WHAT YOU HAVE TO DO: Give back exactly the stretch of data below from the line holding "Section Headers." through the line holding "gives [Authorization: Bearer", both ends included, and leave the remaining lines out.

Source data:
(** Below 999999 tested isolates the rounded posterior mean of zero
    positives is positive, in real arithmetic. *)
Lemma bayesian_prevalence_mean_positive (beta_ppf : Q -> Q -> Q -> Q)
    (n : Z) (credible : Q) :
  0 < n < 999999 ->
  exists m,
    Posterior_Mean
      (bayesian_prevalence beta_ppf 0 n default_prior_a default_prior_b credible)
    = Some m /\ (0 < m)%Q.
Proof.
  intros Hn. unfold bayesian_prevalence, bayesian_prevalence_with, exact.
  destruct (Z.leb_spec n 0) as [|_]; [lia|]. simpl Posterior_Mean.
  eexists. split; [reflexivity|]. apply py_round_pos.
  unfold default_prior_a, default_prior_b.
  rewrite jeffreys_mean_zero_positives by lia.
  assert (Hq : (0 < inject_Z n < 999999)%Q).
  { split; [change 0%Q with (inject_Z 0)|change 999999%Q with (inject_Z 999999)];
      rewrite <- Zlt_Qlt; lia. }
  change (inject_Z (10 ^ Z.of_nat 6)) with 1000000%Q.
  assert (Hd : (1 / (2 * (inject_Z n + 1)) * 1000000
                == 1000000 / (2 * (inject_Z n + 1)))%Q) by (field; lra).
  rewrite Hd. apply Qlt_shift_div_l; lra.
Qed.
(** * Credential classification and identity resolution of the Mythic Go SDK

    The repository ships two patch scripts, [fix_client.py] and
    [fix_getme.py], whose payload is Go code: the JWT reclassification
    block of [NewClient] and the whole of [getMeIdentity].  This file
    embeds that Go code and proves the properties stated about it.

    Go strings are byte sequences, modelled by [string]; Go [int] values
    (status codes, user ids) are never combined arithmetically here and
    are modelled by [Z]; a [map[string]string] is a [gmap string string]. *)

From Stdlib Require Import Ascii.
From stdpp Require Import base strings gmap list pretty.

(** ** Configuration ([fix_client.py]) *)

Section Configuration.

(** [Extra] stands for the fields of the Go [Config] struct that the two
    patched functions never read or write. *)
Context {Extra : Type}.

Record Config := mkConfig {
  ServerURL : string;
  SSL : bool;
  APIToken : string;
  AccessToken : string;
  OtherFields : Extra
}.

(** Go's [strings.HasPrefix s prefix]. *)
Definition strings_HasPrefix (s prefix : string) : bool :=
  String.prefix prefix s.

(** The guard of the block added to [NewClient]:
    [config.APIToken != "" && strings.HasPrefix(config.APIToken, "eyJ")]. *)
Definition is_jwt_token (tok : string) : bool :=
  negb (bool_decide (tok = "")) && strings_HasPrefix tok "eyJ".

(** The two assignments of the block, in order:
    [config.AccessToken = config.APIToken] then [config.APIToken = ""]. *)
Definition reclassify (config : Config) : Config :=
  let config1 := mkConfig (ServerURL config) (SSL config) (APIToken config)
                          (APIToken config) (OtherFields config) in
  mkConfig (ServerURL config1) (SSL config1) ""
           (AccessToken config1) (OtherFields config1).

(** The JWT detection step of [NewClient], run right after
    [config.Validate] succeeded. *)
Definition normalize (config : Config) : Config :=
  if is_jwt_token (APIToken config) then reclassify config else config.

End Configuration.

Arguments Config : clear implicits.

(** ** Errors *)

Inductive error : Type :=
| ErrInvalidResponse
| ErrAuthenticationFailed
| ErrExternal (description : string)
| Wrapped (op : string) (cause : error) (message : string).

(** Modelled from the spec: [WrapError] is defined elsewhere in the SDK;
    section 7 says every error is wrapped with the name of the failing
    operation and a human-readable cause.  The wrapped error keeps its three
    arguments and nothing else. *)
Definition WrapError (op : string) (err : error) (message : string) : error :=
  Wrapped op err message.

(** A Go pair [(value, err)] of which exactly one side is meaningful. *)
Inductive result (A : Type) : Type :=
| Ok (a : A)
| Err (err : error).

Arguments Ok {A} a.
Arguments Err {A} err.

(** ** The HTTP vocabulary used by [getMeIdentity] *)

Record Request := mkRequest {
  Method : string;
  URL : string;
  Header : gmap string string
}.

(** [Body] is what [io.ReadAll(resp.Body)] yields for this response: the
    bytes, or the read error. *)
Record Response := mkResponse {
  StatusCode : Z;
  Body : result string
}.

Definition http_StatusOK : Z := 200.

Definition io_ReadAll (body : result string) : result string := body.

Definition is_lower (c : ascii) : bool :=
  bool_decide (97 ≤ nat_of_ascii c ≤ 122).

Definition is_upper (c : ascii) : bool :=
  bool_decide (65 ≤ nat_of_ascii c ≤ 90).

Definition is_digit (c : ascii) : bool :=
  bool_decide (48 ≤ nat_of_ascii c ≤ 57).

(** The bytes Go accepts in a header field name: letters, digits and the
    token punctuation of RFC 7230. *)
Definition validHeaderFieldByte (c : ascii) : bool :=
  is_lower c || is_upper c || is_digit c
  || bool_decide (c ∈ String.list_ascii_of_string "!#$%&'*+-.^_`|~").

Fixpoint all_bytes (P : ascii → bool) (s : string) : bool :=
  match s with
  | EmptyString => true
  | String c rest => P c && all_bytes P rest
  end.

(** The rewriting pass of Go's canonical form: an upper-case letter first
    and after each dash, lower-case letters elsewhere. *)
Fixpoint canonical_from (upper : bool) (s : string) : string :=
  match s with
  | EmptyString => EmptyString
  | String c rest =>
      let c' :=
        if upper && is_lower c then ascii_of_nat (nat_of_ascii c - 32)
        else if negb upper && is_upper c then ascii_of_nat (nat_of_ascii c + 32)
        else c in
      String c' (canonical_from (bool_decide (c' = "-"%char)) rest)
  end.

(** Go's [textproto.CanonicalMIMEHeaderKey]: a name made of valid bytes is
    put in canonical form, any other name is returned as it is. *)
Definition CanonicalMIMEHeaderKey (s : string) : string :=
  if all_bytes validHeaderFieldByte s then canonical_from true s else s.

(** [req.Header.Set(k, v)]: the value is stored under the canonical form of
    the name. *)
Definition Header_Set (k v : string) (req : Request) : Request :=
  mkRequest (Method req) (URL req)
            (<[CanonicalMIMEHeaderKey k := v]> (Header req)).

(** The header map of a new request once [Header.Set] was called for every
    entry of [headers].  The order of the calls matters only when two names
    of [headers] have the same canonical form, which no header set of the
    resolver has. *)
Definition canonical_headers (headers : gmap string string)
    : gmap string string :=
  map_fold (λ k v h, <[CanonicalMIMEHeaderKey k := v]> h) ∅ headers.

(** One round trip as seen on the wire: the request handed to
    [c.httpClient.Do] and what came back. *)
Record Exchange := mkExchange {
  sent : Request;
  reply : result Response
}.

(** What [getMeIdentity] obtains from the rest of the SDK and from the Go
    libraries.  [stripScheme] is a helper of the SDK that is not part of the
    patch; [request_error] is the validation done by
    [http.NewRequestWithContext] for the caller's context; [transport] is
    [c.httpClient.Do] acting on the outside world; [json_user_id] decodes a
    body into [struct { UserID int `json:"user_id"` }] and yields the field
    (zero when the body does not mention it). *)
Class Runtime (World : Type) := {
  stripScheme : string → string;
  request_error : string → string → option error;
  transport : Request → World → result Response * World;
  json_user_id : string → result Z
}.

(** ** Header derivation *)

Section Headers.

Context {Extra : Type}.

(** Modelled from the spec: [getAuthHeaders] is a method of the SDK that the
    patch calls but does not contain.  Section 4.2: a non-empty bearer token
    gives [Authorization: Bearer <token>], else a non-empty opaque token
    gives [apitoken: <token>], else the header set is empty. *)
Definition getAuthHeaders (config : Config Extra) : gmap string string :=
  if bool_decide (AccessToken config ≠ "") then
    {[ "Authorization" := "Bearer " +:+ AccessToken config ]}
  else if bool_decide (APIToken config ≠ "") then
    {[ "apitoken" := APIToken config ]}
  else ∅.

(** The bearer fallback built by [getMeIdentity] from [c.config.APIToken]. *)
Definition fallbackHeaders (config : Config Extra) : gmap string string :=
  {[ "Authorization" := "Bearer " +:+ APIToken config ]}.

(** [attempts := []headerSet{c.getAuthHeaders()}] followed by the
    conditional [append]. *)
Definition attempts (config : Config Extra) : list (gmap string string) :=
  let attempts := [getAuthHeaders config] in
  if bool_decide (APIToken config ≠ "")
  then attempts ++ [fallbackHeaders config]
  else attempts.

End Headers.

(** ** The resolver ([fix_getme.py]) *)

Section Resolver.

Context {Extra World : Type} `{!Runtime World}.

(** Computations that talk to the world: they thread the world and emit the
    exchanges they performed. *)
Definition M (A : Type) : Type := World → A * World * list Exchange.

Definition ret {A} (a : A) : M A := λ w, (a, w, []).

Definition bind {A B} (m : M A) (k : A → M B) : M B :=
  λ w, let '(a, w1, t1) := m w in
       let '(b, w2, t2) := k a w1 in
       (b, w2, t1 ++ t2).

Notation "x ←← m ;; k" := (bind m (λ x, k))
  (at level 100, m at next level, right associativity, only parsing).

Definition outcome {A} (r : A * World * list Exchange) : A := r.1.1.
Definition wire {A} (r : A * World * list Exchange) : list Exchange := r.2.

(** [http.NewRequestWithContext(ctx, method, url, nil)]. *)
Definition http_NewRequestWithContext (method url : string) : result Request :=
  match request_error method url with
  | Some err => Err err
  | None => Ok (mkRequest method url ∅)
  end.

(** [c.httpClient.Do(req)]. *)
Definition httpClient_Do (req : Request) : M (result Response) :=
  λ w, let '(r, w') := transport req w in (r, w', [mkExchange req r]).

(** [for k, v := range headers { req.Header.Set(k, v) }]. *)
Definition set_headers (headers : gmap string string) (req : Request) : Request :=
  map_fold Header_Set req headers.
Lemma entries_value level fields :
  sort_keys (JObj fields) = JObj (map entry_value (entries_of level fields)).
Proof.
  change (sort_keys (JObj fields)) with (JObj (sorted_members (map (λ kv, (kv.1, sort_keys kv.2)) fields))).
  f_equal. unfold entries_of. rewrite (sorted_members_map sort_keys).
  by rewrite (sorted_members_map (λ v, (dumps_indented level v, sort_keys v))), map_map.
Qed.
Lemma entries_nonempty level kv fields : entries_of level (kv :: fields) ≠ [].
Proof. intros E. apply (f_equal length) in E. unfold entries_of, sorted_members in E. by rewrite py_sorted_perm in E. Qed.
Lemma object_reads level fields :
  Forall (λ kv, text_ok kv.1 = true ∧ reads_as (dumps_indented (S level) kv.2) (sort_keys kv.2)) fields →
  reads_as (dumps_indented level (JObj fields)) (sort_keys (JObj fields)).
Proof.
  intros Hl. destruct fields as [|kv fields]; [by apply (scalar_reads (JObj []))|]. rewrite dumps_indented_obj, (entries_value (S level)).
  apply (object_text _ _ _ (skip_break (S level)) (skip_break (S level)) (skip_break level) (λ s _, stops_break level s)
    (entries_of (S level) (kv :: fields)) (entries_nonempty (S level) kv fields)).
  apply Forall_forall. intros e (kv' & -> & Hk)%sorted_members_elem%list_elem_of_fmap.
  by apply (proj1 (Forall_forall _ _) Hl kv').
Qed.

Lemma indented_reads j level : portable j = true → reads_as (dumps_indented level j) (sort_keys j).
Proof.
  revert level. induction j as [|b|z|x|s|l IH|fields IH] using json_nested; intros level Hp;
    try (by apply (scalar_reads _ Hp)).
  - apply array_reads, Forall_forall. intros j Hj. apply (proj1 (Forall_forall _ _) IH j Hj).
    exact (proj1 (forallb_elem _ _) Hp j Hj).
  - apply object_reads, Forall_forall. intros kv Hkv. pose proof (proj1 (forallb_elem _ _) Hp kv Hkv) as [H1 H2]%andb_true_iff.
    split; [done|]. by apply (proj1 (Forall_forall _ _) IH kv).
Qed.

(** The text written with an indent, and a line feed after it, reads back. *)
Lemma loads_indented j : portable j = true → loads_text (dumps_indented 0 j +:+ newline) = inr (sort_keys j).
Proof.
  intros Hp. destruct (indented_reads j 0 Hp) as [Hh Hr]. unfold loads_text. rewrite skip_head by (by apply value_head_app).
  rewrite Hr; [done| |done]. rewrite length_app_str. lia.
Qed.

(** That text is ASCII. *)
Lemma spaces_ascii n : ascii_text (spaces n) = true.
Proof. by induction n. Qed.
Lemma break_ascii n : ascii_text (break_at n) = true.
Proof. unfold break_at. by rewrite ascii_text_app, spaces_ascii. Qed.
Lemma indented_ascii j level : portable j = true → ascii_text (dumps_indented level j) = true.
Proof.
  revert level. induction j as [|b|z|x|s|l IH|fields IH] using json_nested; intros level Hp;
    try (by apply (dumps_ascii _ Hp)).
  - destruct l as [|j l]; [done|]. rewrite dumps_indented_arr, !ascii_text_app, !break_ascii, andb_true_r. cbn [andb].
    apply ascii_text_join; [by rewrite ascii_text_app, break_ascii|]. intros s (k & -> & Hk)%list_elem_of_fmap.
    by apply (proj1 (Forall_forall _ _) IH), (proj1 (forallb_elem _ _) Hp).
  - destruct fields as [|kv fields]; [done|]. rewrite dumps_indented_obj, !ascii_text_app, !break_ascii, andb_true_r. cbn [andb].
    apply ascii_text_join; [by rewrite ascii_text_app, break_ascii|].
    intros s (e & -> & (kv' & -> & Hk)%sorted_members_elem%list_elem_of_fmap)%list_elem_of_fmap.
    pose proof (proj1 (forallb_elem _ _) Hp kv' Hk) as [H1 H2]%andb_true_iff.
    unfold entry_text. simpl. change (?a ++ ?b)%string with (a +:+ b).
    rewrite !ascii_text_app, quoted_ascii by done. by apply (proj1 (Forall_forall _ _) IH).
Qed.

RESULT FOR THIS TASK:
Section Headers.

Context {Extra : Type}.

(** Modelled from the spec: [getAuthHeaders] is a method of the SDK that the
    patch calls but does not contain.  Section 4.2: a non-empty bearer token
    gives [Authorization: Bearer <token>], else a non-empty opaque token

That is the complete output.